Place special safeguards on human review and employee access to sensitive data
AI developers often rely on human reviewers to tag and annotate the data that trains machine learning algorithms. But do consumers know when their data is under review? In its complaint, the FTC says Ring hid this review from its customers and let reviewers abuse their access to consumers' videos. As a result, Ring's customers – who bought Ring's products for more security – ended up being the target of Ring employees' spying and surveillance. The Amazon complaint also says that Amazon didn't use appropriate controls to limit which employees could access Alexa users' voice recordings, so thousands of employees had access to sensitive voice recordings that they didn't need. Companies relying on human review are on notice that safeguards for sensitive data, including strict access controls, can't be an afterthought. They should be the first step.
The FTC protects biometric data
Last month, the FTC issued a policy statement on the protection of biometric data. That statement explains that biometric data – whether fingerprints and iris scans or videos and voice recordings – deserves the utmost protection because of its inherent sensitivity and the potential for bias, discrimination, and other harmful uses. The FTC's settlements with Amazon and Ring underscore that when the FTC says protecting biometric data is a priority, it means what it says – and the Commission will back up that policy with enforcement action.

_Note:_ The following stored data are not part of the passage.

(** A queue outside the managed hierarchy cannot be moved under it: when
    the queue webhook accepts a new or changed parent of a queue that no Project
    or Department owns, the parent was read as missing or as a queue no Project
    or Department owns. *)
Theorem validateQueue_protects q old tr :
  exec (validateQueue groupOf kaiGroup q old) tr (inr tt) ->
  (forall o, old = Some o -> ParentQueue (qSpec o) <> ParentQueue (qSpec q)) ->
  ParentQueue (qSpec q) <> "" ->
  ProjectOrDepartmentOwner groupOf kaiGroup (OwnerReferences (qMeta q)) = None ->
  (exists e, Event (Get KQueue ("", ParentQueue (qSpec q))) (inl e) ∈ tr /\ IsNotFound e = true) \/
  (exists parent, Event (Get KQueue ("", ParentQueue (qSpec q))) (inr parent) ∈ tr /\
     ProjectOrDepartmentOwner groupOf kaiGroup (OwnerReferences (qMeta parent)) = None).
Proof.
  intros Hex Hold Hne Hown. unfold validateQueue in Hex.
  destruct old as [o|].
  { rewrite bool_decide_false in Hex by (by apply Hold). rewrite bool_decide_false, Hown in Hex by done.
    destruct Hex as ([e|parent] & tr1 & -> & H); simpl in H.
    - destruct (IsNotFound e) eqn:He; [|by destruct H]. left. exists e. split; [by left|done].
    - destruct (ProjectOrDepartmentOwner _ _ (OwnerReferences (qMeta parent))) eqn:Hp; [by destruct H|].
      right. exists parent. split; [by left|done]. }
  rewrite bool_decide_false, Hown in Hex by done.
  destruct Hex as ([e|parent] & tr1 & -> & H); simpl in H.
  - destruct (IsNotFound e) eqn:He; [|by destruct H]. left. exists e. split; [by left|done].
  - destruct (ProjectOrDepartmentOwner _ _ (OwnerReferences (qMeta parent))) eqn:Hp; [by destruct H|].
    right. exists parent. split; [by left|done].
Qed.

End Outages.

(** ** Witnesses *)

Definition demoDepartment (name parent : string) : Department :=
  {| depMeta := named name; depParent := parent; depQueues := []; depConditions := [] |}.
(* ===== verification/ProjectHandlers.v ===== *)
(** * The namespace, limit range and queues handler of a project

    [pkg/project-controller/handlers]: [namespace_resource_handler.go],
    [limit_range_resource_handler.go] and [HandleQueues].
    A handler answers the conditions it reports and its error. *)

From stdpp Require Import base list gmap strings.
From S2P Require Import Prelude ApiTypes NodePoolUtils ProjectCommon Queues.

(** [strconv.FormatBool]. *)
Definition FormatBool (b : bool) : string := if b then "true" else "false".

(** The condition types of the project API. *)
Definition NamespaceReady := "NamespaceReady".
Definition QueuesReady := "QueuesReady".
Definition RoleBindingsReady := "RoleBindingsReady".
Definition ReadyCondition := "LimitRangeReady".

(** Reasons ([project_status_handler.go]). *)
Definition NamespaceGetFailed := "NamespaceGetFailed".
Definition NamespaceNotFound := "NamespaceNotFound".
Definition NamespaceLabelMissing := "NamespaceLabelMissing".
Definition NamespaceUpdateFailed := "NamespaceUpdateFailed".
Definition NamespaceCreateFailed := "NamespaceCreateFailed".
Definition LimitRangeHandlerFailed := "LimitRangeHandlerFailed".
Definition QueuesHandlerFailed := "QueuesHandlerFailed".
Definition RoleBindingsHandlerFailed := "RoleBindingsHandlerFailed".

(** What [HandleResource] answers. *)
Notation Handled := (list Condition * result unit)%type.

Section Handlers.
Context (cfg : ProjectReconcilerConfig) (kaiAPIVersion : string).
(** [err.Error()]. *)
Context (errorText : error -> string).

(** The conditions of the handlers whose message is the error. *)
Definition reported (type reason : string) (err : result unit) : Handled :=
  ([newCondition type (GetStatusFromError (errOf err)) (getReasonFromError (errOf err) reason)
      (GetMessageFromError errorText (errOf err))], err).

(** [QueueResourceHandler.HandleResource]. *)
Definition HandleQueues `{!LabelsLib} (project : Project) : kube Handled :=
  err <- handleProjectQueues cfg kaiAPIVersion project ;; Ret (reported QueuesReady QueuesHandlerFailed err).

(** ** Namespaces *)

(** The status message, the reason and the error of the inner functions. *)
Notation Outcome := (string * string * result unit)%type.
Definition done : Outcome := ("", "", inr tt).

Definition GetNamespace (namespaceName : string) : kube (result NamespaceObj) :=
  call (Get KNamespace ("", namespaceName)).

Definition DefaultProjectNamespaceName (project : Project) : string :=
  NamespacePrefix cfg +:+ Name (prjMeta project).

Definition GetNamespaceObject (project : Project) (namespaceName : string) : NamespaceObj :=
  let labels : gmap string string :=
    <[NamespaceVersionLabelKey cfg := AgentNamespaceVersion]>
    {[NamespaceProjectLabelKey cfg := Name (prjMeta project)]} in
  let labels := if IsOpenshift cfg then <[OcpClusterMonitoringLabel := "true"]> labels else labels in
  {| nsKind := NamespaceKind; nsAPIVersion := CoreV1ApiVersion;
     nsMeta := meta_with_annotations
                 (fun _ => {[EnforceSchedulerAnnotationKey cfg := FormatBool (EnforceKaiScheduler project)]})
                 (meta_with_labels (fun _ => labels) (named namespaceName)) |}.

(** Decoding leaves the labels nil exactly when there are none. *)
Definition NamespacesEqual (left right : NamespaceObj) : bool :=
  (nsKind left ==? nsKind right) && (nsAPIVersion left ==? nsAPIVersion right)
  && (Name (nsMeta left) ==? Name (nsMeta right))
  && (Labels (nsMeta left) !=? ∅) && (Labels (nsMeta right) !=? ∅)
  && (mapGet (Labels (nsMeta left)) (NamespaceProjectLabelKey cfg)
      ==? mapGet (Labels (nsMeta right)) (NamespaceProjectLabelKey cfg))
  && (mapGet (Annotations (nsMeta left)) (EnforceSchedulerAnnotationKey cfg)
      ==? mapGet (Annotations (nsMeta right)) (EnforceSchedulerAnnotationKey cfg)).

(** The namespace [handleExistingNamespace] writes: the loops over the existing
    annotations (but the enforcement one, overriding) and labels (not
    overriding). *)
Definition mergedNamespace (existingNamespace newNamespace : NamespaceObj) : NamespaceObj :=
  let e := nsMeta existingNamespace in
  let n := nsMeta newNamespace in
  {| nsKind := nsKind newNamespace; nsAPIVersion := nsAPIVersion newNamespace;
     nsMeta := {| Name := Name n; Namespace := Namespace n; UID := UID e;
                  Labels := Labels n ∪ Labels e;
                  Annotations := delete (EnforceSchedulerAnnotationKey cfg) (Annotations e) ∪ Annotations n;
                  OwnerReferences := OwnerReferences n; Finalizers := Finalizers e;
                  DeletionTimestamp := DeletionTimestamp n; ResourceVersion := ResourceVersion e;
                  Generation := Generation n |} |}.

Definition handleExistingNamespace (existingNamespace newNamespace : NamespaceObj) : kube Outcome :=
  if IsManuallyOverridden cfg (nsMeta existingNamespace) then Ret done
  else if NamespacesEqual newNamespace existingNamespace then Ret done
  else
    r <- call (Update KNamespace (mergedNamespace existingNamespace newNamespace)) ;;
    match r with
    | inl err => Ret (FailedUpdateNamespaceStatusMsg, NamespaceUpdateFailed, inl err)
    | inr _ => Ret done
    end.

Definition handleNonExistingNamespace (newNamespace : NamespaceObj) : kube Outcome :=
  r <- call (Create KNamespace newNamespace) ;;
  match r with
  | inl err =>
      if IsAlreadyExists err then Ret done
      else Ret (FailedCreateNamespaceStatusMsg, NamespaceCreateFailed, inl err)
  | inr _ => Ret done
  end.

(** The labels and annotations [labelExternalNamespaceForProject] leaves on the
    namespace, and whether they changed. *)
Definition labelledNamespace (project : Project) (existingNamespace : NamespaceObj) : NamespaceObj * bool :=
  let labelMissing := bool_decide (Labels (nsMeta existingNamespace) !! NamespaceProjectLabelKey cfg = None) in
  let enforce := FormatBool (EnforceKaiScheduler project) in
  let annotate :=
    bool_decide (Annotations (nsMeta existingNamespace) !! EnforceSchedulerAnnotationKey cfg <> Some enforce) in
  ({| nsKind := nsKind existingNamespace; nsAPIVersion := nsAPIVersion existingNamespace;
      nsMeta :=
        meta_with_annotations
          (fun a => if annotate then <[EnforceSchedulerAnnotationKey cfg := enforce]> a else a)
          (meta_with_labels
             (fun l => if labelMissing then <[NamespaceProjectLabelKey cfg := Name (prjMeta project)]> l else l)
             (nsMeta existingNamespace)) |},
   labelMissing || annotate).

Definition labelExternalNamespaceForProject (project : Project) (existingNamespace : NamespaceObj) : kube Outcome :=
  let projectNameLabel := mapGet (Labels (nsMeta existingNamespace)) (NamespaceProjectLabelKey cfg) in
  if (projectNameLabel !=? "") && (projectNameLabel !=? Name (prjMeta project)) then
    let statusMsg := sprintf "'%s' %s" [NamespaceProjectLabelKey cfg; QueueLabelMissingFromNamespaceStatusMsg] in
    Ret (statusMsg, NamespaceLabelMissing, inl (Errorf statusMsg []))
  else
    let '(namespace, updated) := labelledNamespace project existingNamespace in
    if updated then
      r <- call (Update KNamespace namespace) ;;
      match r with
      | inl err => Ret (FailedUpdateNamespaceStatusMsg, NamespaceUpdateFailed, inl err)
      | inr _ => Ret done
      end
    else Ret done.

Definition handleUserExternalNamespaceForProject (project : Project) : kube Outcome :=
  r <- GetNamespace (prjNamespace project) ;;
  match r with
  | inl err =>
      if IsNotFound err then Ret (ProjectsNamespaceNotFoundStatusMsg, NamespaceNotFound, inl err)
      else Ret (FailedGetNamespaceStatusMsg, NamespaceGetFailed, inl err)
  | inr existingNamespace => labelExternalNamespaceForProject project existingNamespace
  end.

Definition handleNamespaceInner (project : Project) : kube Outcome :=
  if negb (CreateNamespaces cfg) then
    r <- handlerProjectToNamespace cfg project ;;
    match r with
    | inl err => Ret (ProjectsNamespaceNotFoundStatusMsg, NamespaceNotFound, inl err)
    | inr _ => Ret done
    end
  else if prjNamespace project !=? "" then handleUserExternalNamespaceForProject project
  else
    let namespaceName := DefaultProjectNamespaceName project in
    let namespaceObjToCreate := GetNamespaceObject project namespaceName in
    r <- GetNamespace namespaceName ;;
    match r with
    | inl err =>
        if IsNotFound err then handleNonExistingNamespace namespaceObjToCreate
        else Ret (FailedGetNamespaceStatusMsg, NamespaceGetFailed, inl err)
    | inr existingNamespace => handleExistingNamespace existingNamespace namespaceObjToCreate
    end.

(** [NamespaceResourceHandler.HandleResource]. *)
Definition HandleNamespace (project : Project) : kube Handled :=
  r <- handleNamespaceInner project ;;
  let '(statusMsg, reason, err) := r in
  Ret ([newCondition NamespaceReady (GetStatusFromError (errOf err)) (getReasonFromError (errOf err) reason) statusMsg],
       err).

(** ** Limit ranges *)

(** [resource.ParseQuantity]; [None] is the error. *)
Context (ParseQuantity : string -> option Z).

Definition LimitTypeContainer := "Container".

Definition emptyLimitRangeItem : LimitRangeItem :=
  {| lriType := LimitTypeContainer; lriMax := ∅; lriDefault := ∅; lriDefaultRequest := ∅ |}.

Definition buildEmptyLimitRange (project : Project) (namespace limitRangeName : string) : LimitRange :=
  {| lrMeta := {| Name := limitRangeName; Namespace := namespace; UID := ""; Labels := ∅; Annotations := ∅;
                  OwnerReferences := [ownerReference kaiAPIVersion ProjectKind (Name (prjMeta project)) (UID (prjMeta project))];
                  Finalizers := []; DeletionTimestamp := None; ResourceVersion := ""; Generation := 0 |};
     Limits := [emptyLimitRangeItem] |}.

(** The resource list after the call. *)
Definition assignLimitValueToResourceList (limitsMap : gmap string string) (resourceList : ResourceList)
    (field resourceName : string) : ResourceList :=
  match limitsMap !! field with
  | Some unit =>
      match ParseQuantity unit with
      | None => resourceList
      | Some quantity => <[resourceName := quantity]> resourceList
      end
  | None => resourceList
  end.

(** [resetLimits], then the assignments of [reconcileLimitRangeWithDefaultConfigMap]. *)
Definition reconcileLimitRangeWithDefaultConfigMap (data : gmap string string) (item : LimitRangeItem) : LimitRangeItem :=
  {| lriType := lriType item;
     lriDefaultRequest :=
       assignLimitValueToResourceList data
         (assignLimitValueToResourceList data (lriDefaultRequest item) CpuDefaultRequest CpuResourceName)
         MemoryDefaultRequest MemoryResourceName;
     lriDefault :=
       assignLimitValueToResourceList data
         (assignLimitValueToResourceList data (lriDefault item) CpuDefaultLimit CpuResourceName)
         MemoryDefaultLimit MemoryResourceName;
     lriMax :=
       assignLimitValueToResourceList data
         (assignLimitValueToResourceList data (lriMax item) CpuMaxLimit CpuResourceName)
         MemoryMaxLimit MemoryResourceName |}.

Definition populateLimitRange (data : gmap string string) (limitRange : LimitRange) : LimitRange :=
  {| lrMeta := lrMeta limitRange;
     Limits := [reconcileLimitRangeWithDefaultConfigMap data emptyLimitRangeItem] |}.

(** The limit range and whether to create it. *)
Definition GetNamespacedLimitRange (project : Project) : kube (result (LimitRange * bool)) :=
  namespace <-? handlerProjectToNamespace cfg project ;;
  r <- call (Get KLimitRange (namespace, LimitRangeName cfg)) ;;
  match r with
  | inl err =>
      if IsNotFound err then Ret (inr (buildEmptyLimitRange project namespace (LimitRangeName cfg), true))
      else Ret (inl err)
  | inr limitRange => Ret (inr (limitRange, false))
  end.

Definition createOrUpdateLimitRange (shouldCreate : bool) (limitRange : LimitRange) : kube (result unit) :=
  _ <-? (if shouldCreate then call (Create KLimitRange limitRange) else call (Update KLimitRange limitRange)) ;;
  Ret (inr tt).

Definition handleLimitRange (defaultLimitRangeConfigMap : ConfigMap) (project : Project) : kube (result unit) :=
  found <-? GetNamespacedLimitRange project ;;
  let '(limitRange, shouldCreate) := found : LimitRange * bool in
  if IsManuallyOverridden cfg (lrMeta limitRange) then Ret (inr tt)
  else createOrUpdateLimitRange shouldCreate (populateLimitRange (cmData defaultLimitRangeConfigMap) limitRange).

(** Without a config map there is nothing to do. *)
Definition handleGetConfigMapError (getErr : error) : result unit :=
  if IsNotFound getErr then inr tt else inl getErr.

Definition handleLimitRangeInner (project : Project) : kube (result unit) :=
  r <- call (Get KConfigMap (InstallNamespace cfg, DefaultLimitRangeConfigMapName)) ;;
  match r with
  | inl getErr => Ret (handleGetConfigMapError getErr)
  | inr defaultLimitRangeConfigMap => handleLimitRange defaultLimitRangeConfigMap project
  end.

(** [LimitRangeResourceHandler.HandleResource]. *)
Definition HandleLimitRange (project : Project) : kube Handled :=
  err <- handleLimitRangeInner project ;; Ret (reported ReadyCondition LimitRangeHandlerFailed err).

End Handlers.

The FTC uses every tool available to protect kids' privacy
After a series of enforcement actions about kids' and teen privacy (think Microsoft, Epic Games, Edmodo, Weight Watchers (Kurbo), and Chegg), it should be clear that protecting kids is a top FTC priority. That's especially true at the intersection of AI and kid and teen privacy. In the Amazon complaint, the FTC says Amazon was keeping kids' voice recordings (both audio files and transcripts) permanently and undermining parents' deletion rights. According to the complaint, Amazon could then use that data for natural language processing. In the Ring complaint, the FTC describes Ring's cavalier approach to privacy and security, notwithstanding the fact that its cameras were marketed to watch over kids' bedrooms. The FTC's response? No dice. The FTC will use every available tool – including the COPPA Rule and the FTC Act's prohibitions on deceptive and unfair practices – to protect kids' privacy.
Want to keep your algorithms and data products? Get the data lawfully
With Ring and Alexa, as well as Kurbo, Cambridge Analytica, and Everalbum, the FTC has obtained numerous orders requiring companies to delete data and delete or refrain from generating data products, like algorithms, models, and other tools derived from ill-gotten data. These actions make clear that there are no free passes for data abuse. If you illegally obtain or misuse consumer data, you may well pay with your data product.